09 February 2008

New SAHA publication: Katorus Stories

Katorus stories presents the results of the art-making and memory workshop held by the Khulumani Support Group in Katorus on the East Rand, in February and March 2007. SAHA saw this workshop as a pilot community outreach effort, to engage with, collect, and bring to light unwritten and unrecorded events and perspectives that have structured our country today.

The workshop process used art-making to explore Khulumani members’ memories relating to repression and violence on the East Rand, and to record and interpret these memories. The workshop encouraged participants to voice ideas, awareness, and understanding of their personal histories; and to speak of the needs and demands that arise from these.

Participants began by drawing images of their own experiences, the “pictures in their minds” that they wished to commemorate. They then used the pictures to describe their experiences to the workshop. When the shattering scope of these stories emerged, an experienced investigator from SAHA joined the workshop to talk through and record each person’s story separately.

In the final stage of the workshop, participants were asked to draw and discuss what they see as “the way forward” in relation to those issues arising from this past that we still confront today. Participants’ images and stories were also cross-referenced with the formal archival record – mostly, newspaper clippings and written report on the events described.

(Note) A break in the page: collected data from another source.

(** ** Branch default resolution *)

(** C1.  When [args.branch] is omitted, the request handed to
    [createWorktree] carries, for a source that the listing marks remote
    and that reads ["<remote>/<rest>"], the new branch [<rest>]: the
    prefix up to and including the first ["/"] is gone.  For a local
    source, and for a source without such a prefix, the new branch is the
    source itself.  ["origin/feat/x"] gives ["feat/x"], and local ["main"]
    gives ["main"]. *)
Theorem default_branch_resolution :
  (forall utils args svc req,
      CliArgs.branch args = None ->
      In (CallCreateWorktree req) (trace (runCreate utils args svc)) ->
      exists source allBranches info,
        CliArgs.source args = Some source /\
        listBranches svc (includeRemote svc) = inr allBranches /\
        findBranch source allBranches = Some info /\
        CreateRequest.sourceBranch req = source /\
        CreateRequest.isRemoteSource req = Branch.isRemote info /\
        (Branch.isRemote info = true ->
         forall remote rest, remoteForm source remote rest ->
                             CreateRequest.newBranch req = rest) /\
        (Branch.isRemote info = false \/
         ~ (exists remote rest, remoteForm source remote rest) ->
         CreateRequest.newBranch req = source)) /\
  resolveNewBranch None "origin/feat/x" true = "feat/x" /\
  resolveNewBranch None "main" false = "main".
Proof.
  split; [|split; reflexivity].
  intros utils args svc req Hbranch Hin.
  apply create_call_inv in Hin
    as (name & source & repo & allBranches & info & Hgiven & _ & _ & Hlist
        & Hfind & _ & ->).
  exists source, allBranches, info.
  destruct Hgiven as (_ & _ & Hsource & _).
  repeat split; auto; unfold requestOf, resolveNewBranch; cbn;
    rewrite Hbranch; cbn.
  - intros Hremote remote rest Hform. rewrite Hremote.
    now apply stripRemotePrefix_remoteForm with (remote := remote).
  - intros [Hlocal|Hno].
    + now rewrite Hlocal.
    + destruct (Branch.isRemote info); [|reflexivity].
      now apply stripRemotePrefix_other.
Qed.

The various products of the workshop process were then compiled and edited in a consultative process with the participants. The resulting publication Katorus Stories, and an exhibition of the images and information in the book, were then launched in December 2007 at the Sam Ntuli community centre in Thokoza. The East Rand Khulumani Support Group now plans to bring the book, and the exhibition, to schools and other community venues throughout the Katorus area.

These workshops, the book, and the exhibition were made possible by a grant from the Rosa Luxembourg Foundation, with additional money towards the publication of Katorus Stories donated by medico international.